Input data:
☆ ☆ ☆

Lemma round_pos_nonneg (n d : Z) :
  0 <= n -> 0 < d -> 0 <= Py.float_key (Py.round_pos n d).
Proof.
  intros Hn Hd. unfold Py.round_pos.
  pose proof (spacing_pos (n / d)) as Hs.
  set (s := Py.spacing (n / d)) in *.
  pose proof (nearest_even_ge n (d * s)) as Hge.
  assert (0 <= n / (d * s)) by (apply Z.div_pos; nia).
  destruct (_ <? Py.overflow_threshold); cbn [Py.float_key].
  - nia.
  - unfold Py.overflow_threshold. apply Z.pow_nonneg. lia.
Qed.

Lemma round_pos_positive (n d : Z) :
  0 < d -> d <= n -> 0 < Py.float_key (Py.round_pos n d).
Proof.
  intros Hd Hn. unfold Py.round_pos.
  assert (0 < n / d) as Hq by (apply Z.div_str_pos; lia).
  pose proof (spacing_pos (n / d)) as Hs.
  pose proof (spacing_le (n / d) Hq) as Hle.
  set (s := Py.spacing (n / d)) in *.
  pose proof (nearest_even_ge n (d * s)) as Hge.
  assert (0 < n / (d * s)) as Hpos.
  { rewrite <- Z.div_div by lia. apply Z.div_str_pos. lia. }
  destruct (_ <? Py.overflow_threshold); cbn [Py.float_key].
  - nia.
  - unfold Py.overflow_threshold. apply Z.pow_pos_nonneg; lia.
Qed.

Lemma round_zero (d : Z) : 0 < d -> Py.round 0 d = Py.Finite 0.
Proof.
  intros Hd. unfold Py.round, Py.round_pos. cbn [Z.ltb Z.compare].
  rewrite Z.div_0_l by lia.
  change (Py.spacing 0) with 1. rewrite !Z.mul_1_r.
  unfold Py.nearest_even. rewrite Z.div_0_l, Z.mod_0_l by lia.
  destruct (Z.compare_spec (2 * 0) d); try lia. reflexivity.
Qed.

Lemma float_key_neg (x : Py.float) : Py.float_key (Py.float_neg x) = - Py.float_key x.
Proof. destruct x as [k|[|]]; cbn; lia. Qed.
Lemma has_separator_substring :
  forall n s, has_separator s = false ->
              has_separator (substring 0 n s) = false.
Proof.
  induction n as [|n IH]; intros s Hs.
  - destruct s; reflexivity.
  - destruct s as [|a rest]; [reflexivity|].
    cbn [has_separator] in Hs. apply orb_false_iff in Hs.
    destruct Hs as [Ha Hrest].
    cbn [substring has_separator]. rewrite Ha, (IH _ Hrest). reflexivity.
Qed.

Lemma substring_split :
  forall n s, s = (substring 0 n s ++ string_drop n s)%string.
Proof.
  induction n as [|n IH]; intros s.
  - destruct s; reflexivity.
  - destruct s as [|a rest]; [reflexivity|].
    cbn [substring string_drop append]. rewrite <- IH. reflexivity.
Qed.

(** What [FindMapFile] reports as existing does exist, and it reports
    nothing exactly when it returns false. *)
Lemma FindMapFile_search_order_aux :
  forall X (sv : Services X) cfg,
    (found (FindMapFile sv cfg) = false ->
     existing_map_file (FindMapFile sv cfg) = None) /\
    (forall p, existing_map_file (FindMapFile sv cfg) = Some p ->
               File_Exists sv p = true).
Proof.
  intros X sv cfg. unfold FindMapFile, maps_directories.
  cbn [found existing_map_file search_maps_directories].
  destruct (File_Exists sv (File_GetUserPath_D_MAPS_IDX sv
                            ++ title_id_str_of sv cfg ++ ".map")) eqn:Hu;
    [|destruct (File_Exists sv ((File_GetSysDirectory sv
                                 ++ MAPS_DIR_DIR_SEP sv)
                                ++ title_id_str_of sv cfg ++ ".map"))
        eqn:Hs];
    split; try discriminate; try reflexivity;
    intros p Hp; try discriminate; injection Hp as <-; assumption.
Qed.

(** X12.  [FindMapFile] looks in the user's maps directory before the
    system one and stops at the first hit: when both hold a map for the
    title the user's file is the one reported.  The file it reports always
    exists, it reports none exactly when it returns false, and the writable
    path is the user's one whether or not anything was found. *)
Theorem FindMapFile_search_order :
  forall X (sv : Services X) cfg,
    let r := FindMapFile sv cfg in
    let user :=
      (File_GetUserPath_D_MAPS_IDX sv ++ title_id r ++ ".map")%string in
    let sys :=
      ((File_GetSysDirectory sv ++ MAPS_DIR_DIR_SEP sv)
       ++ title_id r ++ ".map")%string in
    writable_map_file r = user /\
    found r = (File_Exists sv user || File_Exists sv sys) /\
    existing_map_file r
    = (if File_Exists sv user then Some user
       else if File_Exists sv sys then Some sys else None) /\
    (found r = false <-> existing_map_file r = None) /\
    (forall p, existing_map_file r = Some p -> File_Exists sv p = true).
Proof.
  intros X sv cfg r user sys. subst r user sys.
  unfold FindMapFile, maps_directories.
  cbn [title_id writable_map_file found existing_map_file
       search_maps_directories].
  destruct (File_Exists sv (File_GetUserPath_D_MAPS_IDX sv
                            ++ title_id_str_of sv cfg ++ ".map")) eqn:Hu;
    [|destruct (File_Exists sv ((File_GetSysDirectory sv
                                 ++ MAPS_DIR_DIR_SEP sv)
                                ++ title_id_str_of sv cfg ++ ".map"))
        eqn:Hs];
    cbn [orb]; (split; [reflexivity|]); (split; [reflexivity|]);
    (split; [reflexivity|]);
    (split; [split; intro; first [discriminate | reflexivity]|]);
    intros p Hp; try discriminate; injection Hp as <-; assumption.
Qed.

(** X13.  [LoadMapFromFilename] returns true exactly when [FindMapFile]
    found a map file and the symbol database accepted it: its result is the
    result of [g_symbolDB.LoadMap] on the file found, and false when none
    was found.  It loads that file only -- one that exists -- and only
    once, and it notifies the debugger exactly when it returns true, after
    the load.  With no map file it does nothing at all, and in no case does
    it touch the configuration or the CPU state; the rest of the machine is
    what the load, and then the notification, made of it. *)
Theorem LoadMapFromFilename_outcome :
  forall X (sv : Services X) w,
    let o := LoadMapFromFilename sv w in
    let r := FindMapFile sv (config w) in
    result o
    = match existing_map_file r with
      | None => false
      | Some p => fst (SymbolDB_LoadMap sv p (ext w))
      end /\
    events o
    = match existing_map_file r with
      | None => []
      | Some p =>
          EvSymbolDB_LoadMap p
          :: (if fst (SymbolDB_LoadMap sv p (ext w))
              then [EvHost_NotifyMapLoaded] else [])
      end /\
    ext (final o)
    = match existing_map_file r with
      | None => ext w
      | Some p =>
          if fst (SymbolDB_LoadMap sv p (ext w))
          then Host_NotifyMapLoaded sv (snd (SymbolDB_LoadMap sv p (ext w)))
          else snd (SymbolDB_LoadMap sv p (ext w))
      end /\
    config (final o) = config w /\
    ppcState (final o) = ppcState w /\
    (result o = true <-> In EvHost_NotifyMapLoaded (events o)) /\
    (found r = false -> result o = false /\ final o = w) /\
    (result o = true <->
     exists p, existing_map_file r = Some p /\
               File_Exists sv p = true /\
               fst (SymbolDB_LoadMap sv p (ext w)) = true).
Proof.
  intros X sv w o r. subst o.
  destruct (FindMapFile_search_order_aux _ sv (config w)) as (Hnone & Hex).
  fold r in Hnone, Hex.
  unfold LoadMapFromFilename, SymbolDB_LoadMap_, UpdateDebugger_MapLoaded.
  cbn [bind get_config result final events config ppcState ext app].
  fold r.
  destruct (existing_map_file r) as [p|] eqn:Hp.
  - cbn [bind result final events config ppcState ext app].
    destruct (fst (SymbolDB_LoadMap sv p (ext w))) eqn:Hl;
      cbn [bind on_ext ret result final events config ppcState ext app];
      (split; [reflexivity|]); (split; [reflexivity|]);
      (split; [reflexivity|]); (split; [reflexivity|]);
      (split; [reflexivity|]); split.
    + split; [intros _; right; left; reflexivity | reflexivity].
    + split.
      * intro Hf. apply Hnone in Hf. discriminate.
      * split; [|reflexivity].
        intros _. exists p. split; [reflexivity|].
        split; [apply Hex; reflexivity | exact Hl].
    + split; [discriminate|].
      intros [Hin | []]; discriminate.
    + split.
      * intro Hf. apply Hnone in Hf. discriminate.
      * split; [discriminate|].
        intros (q & Hq & _ & Hacc). injection Hq as <-.
        rewrite Hl in Hacc. discriminate.
  - cbn [ret result final events].
    (split; [reflexivity|]); (split; [reflexivity|]);
    (split; [reflexivity|]); (split; [reflexivity|]);
    (split; [reflexivity|]); split.
    + split; [discriminate | intros []].
    + split; [intros _; split; reflexivity|].
      split; [discriminate|].
      intros (q & Hq & _). discriminate.
Qed.

(** X14.  For an installed-title boot whose loader is not valid
    [FindMapFile] leaves the title id empty and carries on: the map file it
    names and searches for is the bare ".map" of each maps directory, and
    it returns whether such a file exists. *)
Theorem FindMapFile_invalid_title :
  forall X (sv : Services X) cfg,
    m_BootType cfg = BOOT_WII_NAND ->
    NANDLoader_IsValid sv (m_strFilename cfg) = false ->
    let r := FindMapFile sv cfg in
    title_id r = "" /\
    writable_map_file r = (File_GetUserPath_D_MAPS_IDX sv ++ ".map")%string /\
    found r
    = (File_Exists sv (File_GetUserPath_D_MAPS_IDX sv ++ ".map")
       || File_Exists sv ((File_GetSysDirectory sv ++ MAPS_DIR_DIR_SEP sv)
                          ++ ".map")).
Proof.
  intros X sv cfg Hty Hinv r. subst r.
  unfold FindMapFile, maps_directories, title_id_str_of.
  rewrite Hty, Hinv.
  cbn [title_id writable_map_file found search_maps_directories append].
  split; [reflexivity|]. split; [reflexivity|].
  destruct (File_Exists sv (File_GetUserPath_D_MAPS_IDX sv ++ ".map"));
    [reflexivity|].
  destruct (File_Exists sv ((File_GetSysDirectory sv ++ MAPS_DIR_DIR_SEP sv)
                            ++ ".map")); reflexivity.
Qed.

Lemma FindMapFile_invalid_title_witness :
  let cfg := Demo.cfg BOOT_WII_NAND "absent.wad" true false "" in
  m_BootType cfg = BOOT_WII_NAND /\
  NANDLoader_IsValid Demo.services (m_strFilename cfg) = false /\
  writable_map_file (FindMapFile Demo.services cfg) = "Maps/.map".
Proof.
  intro cfg.
  assert (Hty : m_BootType cfg = BOOT_WII_NAND) by reflexivity.
  assert (Hinv : NANDLoader_IsValid Demo.services (m_strFilename cfg)
                 = false) by reflexivity.
  split; [exact Hty|]. split; [exact Hinv|].
  exact (proj1 (proj2 (FindMapFile_invalid_title _ Demo.services cfg
                         Hty Hinv))).
Defined.

(** X15.  For a raw executable (DOL or ELF) the title id [FindMapFile]
    derives is always defined -- [substr] cannot throw -- and is a leading
    part of the file name: it never contains a directory separator of either
    convention, so the map file stays inside the maps directory.  What is
    cut off after it is exactly four characters, or nothing at all when the
    file name has fewer than four. *)
Theorem FindMapFile_executable_title_is_a_file_name :
  forall X (sv : Services X) cfg,
    m_BootType cfg = BOOT_DOL \/ m_BootType cfg = BOOT_ELF ->
    StdString.size (m_strFilename cfg) < SizeT.npos ->
    let t := title_id (FindMapFile sv cfg) in
    let name := spec_strip_directory (m_strFilename cfg) in
    executable_title_id (m_strFilename cfg) = Some t /\
    has_separator t = false /\
    exists cut,
      name = (t ++ cut)%string /\
      String.length cut
      = if 4 <=? StdString.size name then 4%nat else 0%nat.
Proof.
  intros X sv cfg Hty Hlen t name.
  assert (Ht : t = match executable_title_id (m_strFilename cfg) with
                   | Some t => t
                   | None => ""
                   end).
  { subst t. unfold FindMapFile. cbn [title_id]. unfold title_id_str_of.
    destruct Hty as [-> | ->]; reflexivity. }
  clearbody t.
  destruct (Z.leb_spec 4 (StdString.size name)) as [Hext | Hext].
  - rewrite (executable_title_id_spec _ Hlen Hext) in *. subst t.
    unfold spec_executable_title_id, spec_strip_extension. fold name.
    split; [reflexivity|].
    split; [apply has_separator_substring, has_separator_strip_directory|].
    exists (string_drop (String.length name - 4) name).
    split; [apply substring_split|].
    rewrite length_string_drop. unfold StdString.size in Hext. lia.
  - rewrite (executable_title_id_short _ Hlen Hext) in *. subst t.
    fold name.
    split; [reflexivity|].
    split; [apply has_separator_strip_directory|].
    exists ""%string. split; [|reflexivity].
    rewrite (substring_split (String.length name) name) at 1.
    rewrite substring_all.
    replace (string_drop (String.length name) name) with ""%string;
      [reflexivity|].
    pose proof (length_string_drop (String.length name) name) as Hl.
    destruct (string_drop (String.length name) name);
      [reflexivity | cbn [String.length] in Hl; lia].
Qed.

Lemma FindMapFile_executable_title_is_a_file_name_witness :
  let long := Demo.cfg BOOT_ELF "apps\homebrew/boot.elf" true false "" in
  let short := Demo.cfg BOOT_DOL "C:/a" true false "" in
  title_id (FindMapFile Demo.services long) = "boot" /\
  has_separator (title_id (FindMapFile Demo.services long)) = false /\
  title_id (FindMapFile Demo.services short) = "a" /\
  has_separator (title_id (FindMapFile Demo.services short)) = false.
Proof.
  intros long short.
  assert (Hl : StdString.size (m_strFilename long) < SizeT.npos)
    by (vm_compute; reflexivity).
  assert (Hs : StdString.size (m_strFilename short) < SizeT.npos)
    by (vm_compute; reflexivity).
  split; [vm_compute; reflexivity|].
  split;
    [exact (proj1 (proj2 (FindMapFile_executable_title_is_a_file_name
                            _ Demo.services long (or_intror eq_refl) Hl)))|].
  split; [vm_compute; reflexivity|].
  exact (proj1 (proj2 (FindMapFile_executable_title_is_a_file_name
                         _ Demo.services short (or_introl eq_refl) Hs))).
Defined.
(** * Magstar V1 API client: a shallow embedding of [magstar_client.py]

    The client is a thin wrapper around an HTTP session.  Its only piece of
    control flow is the generator [iterate_station_measurements], which
    follows the server's cursor from page to page.  The embedding keeps
    Python's dynamic typing (values are untyped [pyval]s, checked where the
    source checks them), threads the outside world (the HTTP session and
    [time.sleep]) through a state-and-exception monad, and gives the
    generator a small-step semantics whose labels are the things a consumer
    and a server can observe. *)

From Stdlib Require Import ZArith List Floats.SpecFloat.
From stdpp Require Import base strings gmap pretty.
Import ListNotations.
Set Warnings "-register-all".
Local Open Scope string_scope.
Local Open Scope Z_scope.
Local Open Scope list_scope.

(** ** Python values *)

(** The values that reach the client: arguments supplied by the caller and
    whatever [json()] decodes.  A JSON object keeps its keys in document
    order, so it is an association list; [py_lookup] reads the first binding
    of a key. *)
Inductive pyval : Type :=
| PNone
| PBool (b : bool)
| PInt (n : Z)
| PFloat (x : spec_float)
| PStr (s : string)
| PList (l : list pyval)
| PDict (kvs : list (string * pyval)).

Inductive pyclass : Type :=
| NoneType | cls_bool | cls_int | cls_float | cls_str | cls_list | cls_dict.

Definition type_of (v : pyval) : pyclass :=
  match v with
  | PNone => NoneType
  | PBool _ => cls_bool
  | PInt _ => cls_int
  | PFloat _ => cls_float
  | PStr _ => cls_str
  | PList _ => cls_list
  | PDict _ => cls_dict
  end.

(** [bool] is a subclass of [int]; the other built-in classes used here are
    unrelated to each other. *)
Definition issubclass (c d : pyclass) : bool :=
  match c, d with
  | NoneType, NoneType | cls_bool, cls_bool | cls_int, cls_int
  | cls_float, cls_float | cls_str, cls_str | cls_list, cls_list
  | cls_dict, cls_dict => true
  | cls_bool, cls_int => true
  | _, _ => false
  end.

Definition isinstance (v : pyval) (c : pyclass) : bool :=
  issubclass (type_of v) c.

(** [x is not None] *)
Definition is_not_None (v : pyval) : bool :=
  match v with PNone => false | _ => true end.

(** Truth value testing, as used by [while], [if] and [and]. *)
Definition py_truthy (v : pyval) : bool :=
  match v with
  | PNone => false
  | PBool b => b
  | PInt n => negb (n =? 0)
  | PFloat (S754_zero _) => false
  | PFloat _ => true
  | PStr s => negb (String.eqb s "")
  | PList l => match l with [] => false | _ => true end
  | PDict kvs => match kvs with [] => false | _ => true end
  end.

(** ** Exceptions and results *)

Inductive exn : Type :=
| AssertionError
| TypeError
| KeyError (key : string)
| ValueError
| OverflowError
| JSONDecodeError
| HTTPError (status : Z)
| RequestException (kind : string).

Inductive result (A : Type) : Type :=
| Returns (a : A)
| Raises (e : exn).
Arguments Returns {A} a.
Arguments Raises {A} e.

Definition rbind {A B} (r : result A) (k : A -> result B) : result B :=
  match r with
  | Returns a => k a
  | Raises e => Raises e
  end.

Declare Scope result_scope.
Delimit Scope result_scope with result.
Notation "'let?' x ':=' r 'in' k" := (rbind r (fun x => k))
  (at level 10, x name, r at level 100, k at level 200) : result_scope.

(** [raw[key]] for a string key.  Only a [dict] can be subscripted by a
    string; a missing key is a [KeyError]. *)
Fixpoint py_lookup (kvs : list (string * pyval)) (key : string) : option pyval :=
  match kvs with
  | [] => None
  | (k, v) :: kvs' => if String.eqb k key then Some v else py_lookup kvs' key
  end.

Definition getitem (raw : pyval) (key : string) : result pyval :=
  match raw with
  | PDict kvs =>
      match py_lookup kvs key with
      | Some v => Returns v
      | None => Raises (KeyError key)
      end
  | _ => Raises TypeError
  end.

(** [iter(v)] unfolded to the list of items a [for] clause visits. *)
Definition py_iter (v : pyval) : result (list pyval) :=
  match v with
  | PList l => Returns l
  | PDict kvs => Returns (map (fun kv => PStr (fst kv)) kvs)
  | PStr s => Returns (map (fun c => PStr (String c EmptyString)) (String.list_ascii_of_string s))
  | _ => Raises TypeError
  end.

(** [[f(x) for x in xs]]: elements are converted left to right and the
    first failure aborts the comprehension. *)
Fixpoint comprehension {A B} (f : A -> result B) (xs : list A) : result (list B) :=
  match xs with
  | [] => Returns []
  | x :: xs' =>
      (let? y := f x in
       let? ys := comprehension f xs' in
       Returns (y :: ys))%result
  end.

(** ** Numbers *)

(** The double nearest to one tenth: [0x1.999999999999ap-4]. *)
Definition float_0_1 : spec_float := S754_finite false 7205759403792794 (-56).

(** Exact comparison of a double with an integer, as Python performs it
    (no rounding of the integer). *)
Definition SFcompare_Z (f : spec_float) (n : Z) : option comparison :=
  match f with
  | S754_nan => None
  | S754_infinity s => Some (if s then Lt else Gt)
  | S754_zero _ => Some (0 ?= n)
  | S754_finite s m e =>
      let v := if s then Z.neg m else Z.pos m in
      Some (if 0 <=? e then (v * 2 ^ e ?= n) else (v ?= n * 2 ^ (- e)))
  end.

(** Ordering of a float against an arbitrary value; [None] is "unordered"
    (a NaN is involved).  Values that are not numbers do not compare. *)
Definition float_compare (f : spec_float) (v : pyval) : result (option comparison) :=
  match v with
  | PInt n => Returns (SFcompare_Z f n)
  | PBool b => Returns (SFcompare_Z f (if b then 1 else 0))
  | PFloat g => Returns (SFcompare f g)
  | _ => Raises TypeError
  end.

(** [f > v] *)
Definition float_gt (f : spec_float) (v : pyval) : result bool :=
  (let? c := float_compare f v in
   Returns match c with Some Gt => true | _ => false end)%result.

(** [f <= v] *)
Definition float_le (f : spec_float) (v : pyval) : result bool :=
  (let? c := float_compare f v in
   Returns match c with Some Lt | Some Eq => true | _ => false end)%result.

(** [max(a, f)] for a float [f]: the builtin keeps its first argument
    unless the second is strictly greater. *)
Definition py_max (a : pyval) (f : spec_float) : result pyval :=
  (let? gt := float_gt f a in
   Returns (if gt then PFloat f else a))%result.

(** ["{0}".format(v)].  Both callers assert [isinstance(v, int)] first, so
    only integers and booleans are ever formatted; the remaining cases are
    never evaluated. *)
Definition py_format (v : pyval) : string :=
  match v with
  | PInt n => pretty n
  | PBool true => "True"
  | PBool false => "False"
  | PNone => "None"
  | PStr s => s
  | _ => ""
  end.

(** ** The outside world *)

(** [urljoin] belongs to the standard library; a URL is kept as the pair of
    its arguments. *)
Inductive url : Type := urljoin (base sub_url : string).

Record request : Type := {
  req_url : url;
  req_params : option (gmap string pyval);
  req_headers : gmap string string;
}.

Record response : Type := {
  status_code : Z;
  (** the decoded body, [None] when it is not JSON *)
  body_json : option pyval;
}.

(** What the process does to its surroundings, oldest first. *)
Inductive event : Type :=
| EvGet (rq : request)
| EvSleep (seconds : pyval).

Definition world : Type := list event.

(** The surroundings answer as a function of everything that happened
    before: the server (or a mock in its place) and [time.sleep]. *)
Record environment : Type := {
  session_get : world -> request -> result response;
  time_sleep : world -> pyval -> result unit;
}.

(** Computations that touch the world. *)
Definition M (A : Type) : Type := world -> result A * world.

Definition ret {A} (a : A) : M A := fun w => (Returns a, w).

Definition raise {A} (e : exn) : M A := fun w => (Raises e, w).

Definition bind {A B} (m : M A) (k : A -> M B) : M B :=
  fun w =>
    match m w with
    | (Returns a, w') => k a w'
    | (Raises e, w') => (Raises e, w')
    end.

Definition lift {A} (r : result A) : M A := fun w => (r, w).

Declare Scope io_scope.
Delimit Scope io_scope with io.
Notation "'let*' x ':=' m 'in' k" := (bind m (fun x => k))
  (at level 10, x name, m at level 100, k at level 200) : io_scope.

(** [assert c] *)
Definition assert (c : bool) : M unit :=
  if c then ret tt else raise AssertionError.

(** [Response.raise_for_status()]: client and server errors raise. *)
Definition raise_for_status (r : response) : result unit :=
  if (400 <=? status_code r) && (status_code r <? 600)
  then Raises (HTTPError (status_code r))
  else Returns tt.

(** [Response.json()] *)
Definition json (r : response) : result pyval :=
  match body_json r with
  | Some v => Returns v
  | None => Raises JSONDecodeError
  end.

Definition gets (tr : world) : list request :=
  omap (fun ev => match ev with EvGet rq => Some rq | EvSleep _ => None end) tr.

Definition sleeps (tr : world) : list pyval :=
  omap (fun ev => match ev with EvSleep d => Some d | EvGet _ => None end) tr.

(** ** Record types *)

Definition __version__ : string := "0.1.0".

Module MagstarStationExtendedData.
Record t : Type := {
  station_id : pyval;
  name : pyval;
  location : pyval;
  lat : pyval;
  lon : pyval;
  acronym : pyval;
  status : pyval;
  last_seen : pyval;
  earliest_timestamp : pyval;
  latest_timestamp : pyval;
  latest_x : pyval;
  latest_y : pyval;
  latest_z : pyval;
  latest_horizontal_field_angle : pyval;
  latest_horizontal_field_magnitude : pyval;
}.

☆ ☆ ☆

Instructions to follow: Pull from the data each line where the string "Lemma" turns up.

Completed task:
Lemma round_pos_nonneg (n d : Z) :
Lemma round_pos_positive (n d : Z) :
Lemma round_zero (d : Z) : 0 < d -> Py.round 0 d = Py.Finite 0.
Lemma float_key_neg (x : Py.float) : Py.float_key (Py.float_neg x) = - Py.float_key x.
Lemma has_separator_substring :
Lemma substring_split :
Lemma FindMapFile_search_order_aux :
Lemma FindMapFile_invalid_title_witness :
Lemma FindMapFile_executable_title_is_a_file_name_witness :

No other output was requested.